━━━━━ DATA PROVIDED

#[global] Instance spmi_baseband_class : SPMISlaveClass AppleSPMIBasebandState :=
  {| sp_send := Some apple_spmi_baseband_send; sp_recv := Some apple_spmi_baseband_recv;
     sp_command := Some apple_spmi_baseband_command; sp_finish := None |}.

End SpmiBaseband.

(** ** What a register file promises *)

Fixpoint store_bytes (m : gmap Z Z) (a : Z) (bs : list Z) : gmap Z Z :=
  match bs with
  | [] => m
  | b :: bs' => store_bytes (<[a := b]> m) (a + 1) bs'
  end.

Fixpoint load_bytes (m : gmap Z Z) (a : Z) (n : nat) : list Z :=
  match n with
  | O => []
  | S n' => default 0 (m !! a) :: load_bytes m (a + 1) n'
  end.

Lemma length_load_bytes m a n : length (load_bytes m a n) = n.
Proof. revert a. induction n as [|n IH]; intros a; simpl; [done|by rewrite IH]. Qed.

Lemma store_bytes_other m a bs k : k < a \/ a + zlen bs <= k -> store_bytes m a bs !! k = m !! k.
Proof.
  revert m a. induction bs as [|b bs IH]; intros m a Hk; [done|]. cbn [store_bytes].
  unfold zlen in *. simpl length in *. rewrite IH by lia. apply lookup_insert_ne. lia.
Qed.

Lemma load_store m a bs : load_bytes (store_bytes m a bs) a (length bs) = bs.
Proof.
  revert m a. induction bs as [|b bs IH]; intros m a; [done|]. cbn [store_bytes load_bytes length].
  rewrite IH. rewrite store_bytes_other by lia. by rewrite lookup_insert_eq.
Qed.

━━━━━━━━━━

Down to the last line, reproduce the entries above precisely.

> [SOLVED PROBLEM]:
#[global] Instance spmi_baseband_class : SPMISlaveClass AppleSPMIBasebandState :=
  {| sp_send := Some apple_spmi_baseband_send; sp_recv := Some apple_spmi_baseband_recv;
     sp_command := Some apple_spmi_baseband_command; sp_finish := None |}.

End SpmiBaseband.

(** ** What a register file promises *)

Fixpoint store_bytes (m : gmap Z Z) (a : Z) (bs : list Z) : gmap Z Z :=
  match bs with
  | [] => m
  | b :: bs' => store_bytes (<[a := b]> m) (a + 1) bs'
  end.

Fixpoint load_bytes (m : gmap Z Z) (a : Z) (n : nat) : list Z :=
  match n with
  | O => []
  | S n' => default 0 (m !! a) :: load_bytes m (a + 1) n'
  end.

Lemma length_load_bytes m a n : length (load_bytes m a n) = n.
Proof. revert a. induction n as [|n IH]; intros a; simpl; [done|by rewrite IH]. Qed.

Lemma store_bytes_other m a bs k : k < a \/ a + zlen bs <= k -> store_bytes m a bs !! k = m !! k.
Proof.
  revert m a. induction bs as [|b bs IH]; intros m a Hk; [done|]. cbn [store_bytes].
  unfold zlen in *. simpl length in *. rewrite IH by lia. apply lookup_insert_ne. lia.
Qed.

Lemma load_store m a bs : load_bytes (store_bytes m a bs) a (length bs) = bs.
Proof.
  revert m a. induction bs as [|b bs IH]; intros m a; [done|]. cbn [store_bytes load_bytes length].
  rewrite IH. rewrite store_bytes_other by lia. by rewrite lookup_insert_eq.
Qed.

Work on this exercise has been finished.